DIRECTOR'S CORNER: Hope in Shadows

The 2013 Hope in Shadows cover - winning photo by Rose Jack.

 

The 2014 Hope in Shadows calendar, launched this month to great fanfare, is a testament to the Downtown Eastside’s beauty and resilience. With gorgeous portraits and stunning landscapes, the calendar tells a story of community-building through adversity that is too often ignored in Vancouver. you can support your megaphone vendor by purchasing one of the calendars for $20.

 

Started in 2002 by the Pivot Legal Society, the Hope in Shadows calendar has been steadily growing in circulation and influence over the past 11 years. At the start of this century, it was pretty common in Vancouver to hear extremely derogatory and uniformed opinions about the Downtown Eastside. That hasn’t gone away altogether, but the calendar has been a big part in shifting how the rest of the city sees the community.

 

Once primarily perceived as a blight, Vancouver has begun to recognize the Downtown Eastside as the treasure it is.

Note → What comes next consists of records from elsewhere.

(** * my_Vlog: validation, slug handling, post store and upload guard

    A shallow embedding of the parts of the blog front end that carry
    branching logic:

    - [api.profile.js]  ([validateProfileData], [getProfile],
                         [updateMyProfile], [createInitialProfile],
                         [getOrCreateProfile], [isProfileComplete],
                         [formatTagsInput], [tagsToString]),
    - [api.posts.js]    ([validatePostData], [isValidSlug], [generateSlug],
                         [getPostByIdOrSlug], [getPostBySlug], [createPost],
                         [updatePost], [publishPost], [unpublishPost],
                         [deletePost]),
    - [auth.js]         ([requireAuth], [requireAdmin], [isAdmin]),
    - [upload.js]       ([validateImageFile], [uploadImage],
                         [uploadMultipleImages]),
    - [render.js]       ([HashRouter]: [matchRoute], [handleRoute]),
    - [config.js]       ([APP_CONFIG], [ADMIN_UIDS]).

    JavaScript objects are finite maps from property names to values, the
    [posts] collection is a finite map from document ids to objects, and the
    asynchronous functions are computations in a state-and-exception monad
    over the backend.

    Strings are sequences of code units below 256 (Latin-1); on that range
    [toLowerCase], [trim] and the regular expressions of the source are
    modelled exactly. *)

From Stdlib Require Import ZArith NArith Ascii String Bool List Lia.
From stdpp Require Import gmap strings list fin_maps.

Open Scope string_scope.

(** ** Characters and the string primitives used by the source *)

Definition code (c : ascii) : N := N_of_ascii c.

Definition inRange (lo hi : N) (c : ascii) : bool :=
  ((lo <=? code c) && (code c <=? hi))%N.

Definition isDigit (c : ascii) : bool := inRange 48 57 c.
Definition isUpper (c : ascii) : bool := inRange 65 90 c.
Definition isLower (c : ascii) : bool := inRange 97 122 c.
Definition isAlnum (c : ascii) : bool := isDigit c || isUpper c || isLower c.
Definition isHyphen (c : ascii) : bool := (code c =? 45)%N.
Definition isUnderscore (c : ascii) : bool := (code c =? 95)%N.

(** [\w] of a JavaScript regular expression: [[A-Za-z0-9_]]. *)
Definition isWord (c : ascii) : bool := isAlnum c || isUnderscore c.
(** Every path is a directory part followed by a last component. *)
Lemma last_component (p : string) :
  exists dir comp,
    p = (dir ++ comp)%string /\ dir_prefix dir
    /\ Py.all_chars (fun c => negb (is_sep c)) comp = true.
Proof.
  induction p as [|c p (dir & comp & -> & Hdir & Hcomp)].
  - exists EmptyString, EmptyString. repeat split. left. reflexivity.
  - destruct Hdir as [->|Hend].
    + destruct (is_sep c) eqn:Hc.
      * exists (String c EmptyString), comp. repeat split; [|exact Hcomp].
        right. simpl. exact Hc.
      * exists EmptyString, (String c comp). repeat split; [left; reflexivity|].
        cbn [Py.all_chars]. rewrite Hc, Hcomp. reflexivity.
    + exists (String c dir), comp. repeat split; [|exact Hcomp].
      right. destruct dir as [|d dir]; [discriminate|]. exact Hend.
Qed.

(** The three shapes of a last component: with an extension, dots only
    before its last dot, or no dot at all. *)
Lemma component_shape (comp : string) :
  is_sep "." = false ->
  Py.all_chars (fun c => negb (is_sep c)) comp = true ->
  (exists name ext, comp = (name ++ "." ++ ext)%string /\ plain_name name /\ plain_ext ext)
  \/ (exists dots ext, comp = (dots ++ "." ++ ext)%string
                       /\ Py.all_chars is_dot dots = true /\ plain_ext ext)
  \/ plain_ext comp.
Proof.
  intros Hdot. induction comp as [|c comp IH]; intros Hcomp.
  - right. right. reflexivity.
  - cbn [Py.all_chars] in Hcomp. apply andb_true_iff in Hcomp as [Hc Hcomp].
    destruct (IH Hcomp) as [(name & ext & -> & [Hname Hnd] & Hext)
                           |[(dots & ext & -> & Hdots & Hext)|Hplain]].
    + left. exists (String c name), ext. repeat split; [| |exact Hext].
      * cbn [Py.all_chars]. rewrite Hc, Hname. reflexivity.
      * cbn [Py.all_chars]. rewrite Hnd. apply andb_false_r.
    + destruct (is_dot c) eqn:Hcd.
      * right. left. exists (String c dots), ext. repeat split; [|exact Hext].
        cbn [Py.all_chars]. rewrite Hcd, Hdots. reflexivity.
      * left. exists (String c dots), ext. repeat split; [| |exact Hext].
        -- cbn [Py.all_chars]. rewrite Hc. cbn [andb].
           revert Hdots. apply all_chars_impl. intros d Hd.
           apply Ascii.eqb_eq in Hd. subst d. rewrite Hdot. reflexivity.
        -- cbn [Py.all_chars]. rewrite Hcd. reflexivity.
    + destruct (is_dot c) eqn:Hcd.
      * right. left. exists EmptyString, comp. repeat split; [|exact Hplain].
        apply Ascii.eqb_eq in Hcd. subst c. reflexivity.
      * right. right. unfold plain_ext in *. cbn [Py.all_chars].
        rewrite Hc, Hcd, Hplain. reflexivity.
Qed.

(** A path has an extension, or [splitext] splits nothing off. *)
Lemma path_shape (p : string) :
  is_sep "." = false -> (exists ext, extension_of p ext) \/ (splitext p).2 = EmptyString.
Proof.
  intros Hdot. destruct (last_component p) as (dir & comp & -> & Hdir & Hcomp).
  destruct (component_shape comp Hdot Hcomp)
    as [(name & ext & -> & Hname & Hext)|[(dots & ext & -> & Hdots & Hext)|Hplain]].
  - left. exists ext, dir, name. auto.
  - right. rewrite splitext_last_dot, Hdots; auto.
    revert Hdots. apply all_chars_impl. intros d Hd.
    apply Ascii.eqb_eq in Hd. subst d. rewrite Hdot. reflexivity.
  - right. rewrite splitext_no_dot; auto.
Qed.
(** * auto-install: a shallow embedding of [src/helpers.js]

    Strings are Stdlib [string]s.  File contents are modelled as ASCII
    text; the only line terminators of the regular expression's [.] that
    occur in ASCII are LF and CR.  Effects (spinners, console output, shell
    commands, HTTP requests) are recorded in a small writer/exception
    monad.  External collaborators ([fs.readFileSync], [glob.sync],
    [is-builtin-module], [sync-exec], [sync-request]) are parameters. *)

From Stdlib Require Import String Ascii List ZArith Bool Lia.
From Stdlib Require Import DecimalString DecimalNat Permutation.
Import ListNotations.
Open Scope list_scope.
Open Scope string_scope.

(** ** Data model *)

(** A module object [{name, dev}]. *)
Record ModuleRef := mkModule { name : string; dev : bool }.

(** The arguments the helpers receive: a bare string or a module object.
    Reading the property [name] of a string primitive gives [undefined]. *)
Inductive arg := AStr (s : string) | AMod (m : ModuleRef).

Definition prop_name (a : arg) : option string :=
  match a with
  | AStr _ => None
  | AMod m => Some (name m)
  end.

(** [String(v)] for a value that is a string or [undefined]. *)
Definition js_to_string (v : option string) : string :=
  match v with
  | None => "undefined"
  | Some s => s
  end.

(** ** JavaScript string and array primitives *)

(** [s.substring(a, b)]: both indices clamped to [0, length], swapped when
    [a > b]. *)
Definition js_clamp (len : nat) (i : Z) : nat :=
  Z.to_nat (Z.max 0 (Z.min i (Z.of_nat len))).

Definition js_substring (s : string) (a b : Z) : string :=
  let a' := js_clamp (String.length s) a in
  let b' := js_clamp (String.length s) b in
  let lo := Nat.min a' b' in
  let hi := Nat.max a' b' in
  String.substring lo (hi - lo) s.

(** [s.substring(a)]. *)
Definition js_substring_from (s : string) (a : Z) : string :=
  js_substring s a (Z.of_nat (String.length s)).

(** [s.replace(pat, rep)] with a string pattern: the first occurrence
    only. *)
Fixpoint js_replace (pat rep s : string) : string :=
  if String.prefix pat s then rep ++ String.substring (String.length pat)
                                   (String.length s - String.length pat) s
  else match s with
       | EmptyString => EmptyString
       | String c s' => String c (js_replace pat rep s')
       end.

(** [s.indexOf(needle)] on strings: [-1] when absent. *)
Definition js_str_indexOf (needle hay : string) : Z :=
  match String.index 0 needle hay with
  | Some n => Z.of_nat n
  | None => (-1)%Z
  end.

(** [arr.indexOf(x)] on an array of strings, compared with [===]. *)
Fixpoint js_arr_indexOf (x : string) (l : list string) : Z :=
  match l with
  | [] => (-1)%Z
  | y :: l' => if String.eqb y x then 0%Z
               else match js_arr_indexOf x l' with
                    | (-1)%Z => (-1)%Z
                    | n => (n + 1)%Z
                    end
  end.
(** * Security layer of the Go-club bot (security.py)

    A shallow embedding of [SecurityManager] and [SecurityMiddleware]:
    input validation, attack-pattern detection, per-user rate limiting,
    the block list, and HMAC signing.

    Conventions of the model.
    - Python [str] values are Rocq strings; a character stands for the code
      point of the same number (0..255).
    - Python [int] values are [Z].
    - [datetime] values are [Z], in microseconds since 0001-01-01 00:00:00;
      [timedelta] values are [Z] microseconds.  Out-of-range results raise
      [OverflowError] as in Python.
    - The MongoDB collections are lists of documents, in insertion order.
      Every awaited operation on a collection or on the Telegram API may
      raise; whether it does is read from a fault plan carried by the world.
*)

From Stdlib Require Import ZArith List Bool Ascii String Lia Arith.
From Stdlib Require Import DecimalString DecimalZ.
Import ListNotations.

Local Open Scope string_scope.
Local Open Scope Z_scope.

Set Implicit Arguments.

(* ------------------------------------------------------------------ *)
(** * Regular expressions ([re] patterns used by the module)          *)
(* ------------------------------------------------------------------ *)

Module Re.

(** Members of a bracketed class, and the escapes [\d], [\s]. *)
Inductive atom : Type :=
| AChar (c : ascii)
| ARange (lo hi : ascii)
| ADigit
| ASpace.

(** What one pattern position can consume. *)
Inductive cset : Type :=
| One (a : atom)
| Dot
| Class (items : list atom).

(** The pattern syntax used by [patterns] and [attack_patterns]:
    repetition is only ever applied to a single-character matcher. *)
Inductive regex : Type :=
| Empty
| Single (cs : cset)
| Repeat (cs : cset) (lo : nat) (hi : option nat) (greedy : bool)
| Bol
| Eol
| Cat (r1 r2 : regex)
| Alt (r1 r2 : regex)
| Group (r : regex).

(** A compiled pattern: the expression and the flags given to [re.compile]. *)
Record pattern : Type := mkPattern {
  expr : regex;
  IGNORECASE : bool;
  DOTALL : bool
}.

Definition code (c : ascii) : nat := nat_of_ascii c.

Definition between (lo hi x : nat) : bool :=
  (Nat.leb lo x && Nat.leb x hi)%bool.

Definition is_upper (c : ascii) : bool := between 65 90 (code c).
Definition is_lower (c : ascii) : bool := between 97 122 (code c).

Definition lower (c : ascii) : ascii :=
  if is_upper c then ascii_of_nat (code c + 32) else c.

Definition upper (c : ascii) : ascii :=
  if is_lower c then ascii_of_nat (code c - 32) else c.

(** [\d]: decimal digits.  Among code points 0..255 these are 0-9. *)
Definition is_digit (c : ascii) : bool := between 48 57 (code c).

(** [\s]: whitespace as [str.isspace] sees it, among code points 0..255. *)
Definition is_space (c : ascii) : bool :=
  let n := code c in
  (between 9 13 n || between 28 32 n || Nat.eqb n 133 || Nat.eqb n 160)%bool.

Definition newline : ascii := ascii_of_nat 10.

It’s a place where people can come together without fear of judgment and work on healing together. It is a place where, yes, there is addiction, mental illness and poverty, but also joy, love and support. And it’s a place that defies simplistic stereotypes.

 

The photos chosen for this year’s Hope in Shadows calendar once again remind me just what a special place the Downtown Eastside can be. We see photos of children reveling in innocence and youth, people caught in the kinds of beautiful moments we often take for granted, and striking urban landscape imagery that perfectly captures the soul and grittiness of the city. Taken together, the calendar shows a side of the neighbourhood you won’t necessarily see while driving down East Hastings.

 

The calendar’s impact rests in a very simple formula. Every summer, Hope in Shadows hands out roughly 200 disposable cameras to the neighbourhood’s low-income residents, who then have three days to take their photos, 13 of which make it into the calendar. And every year the photos are spectacular in how they frame the Downtown Eastside’s irrepressible spirit.

 

What makes this year’s calendar a little different is the expansion of the photo contest to North Vancouver. The photos from that community are equally impressive and once again remind us that there is both poverty and beauty all across the city. It’s this contrast that helps us reshape how we see our communities and work on more humanistic approaches to solving the social problems afflicting them.

 

Megaphone is proud to continue its partnership with Hope in Shadows, and vendors will be selling the calendars throughout the fall and winter as they sell the magazine. Vendors buy each calendar for $10 and sell it for $20, keeping the profit.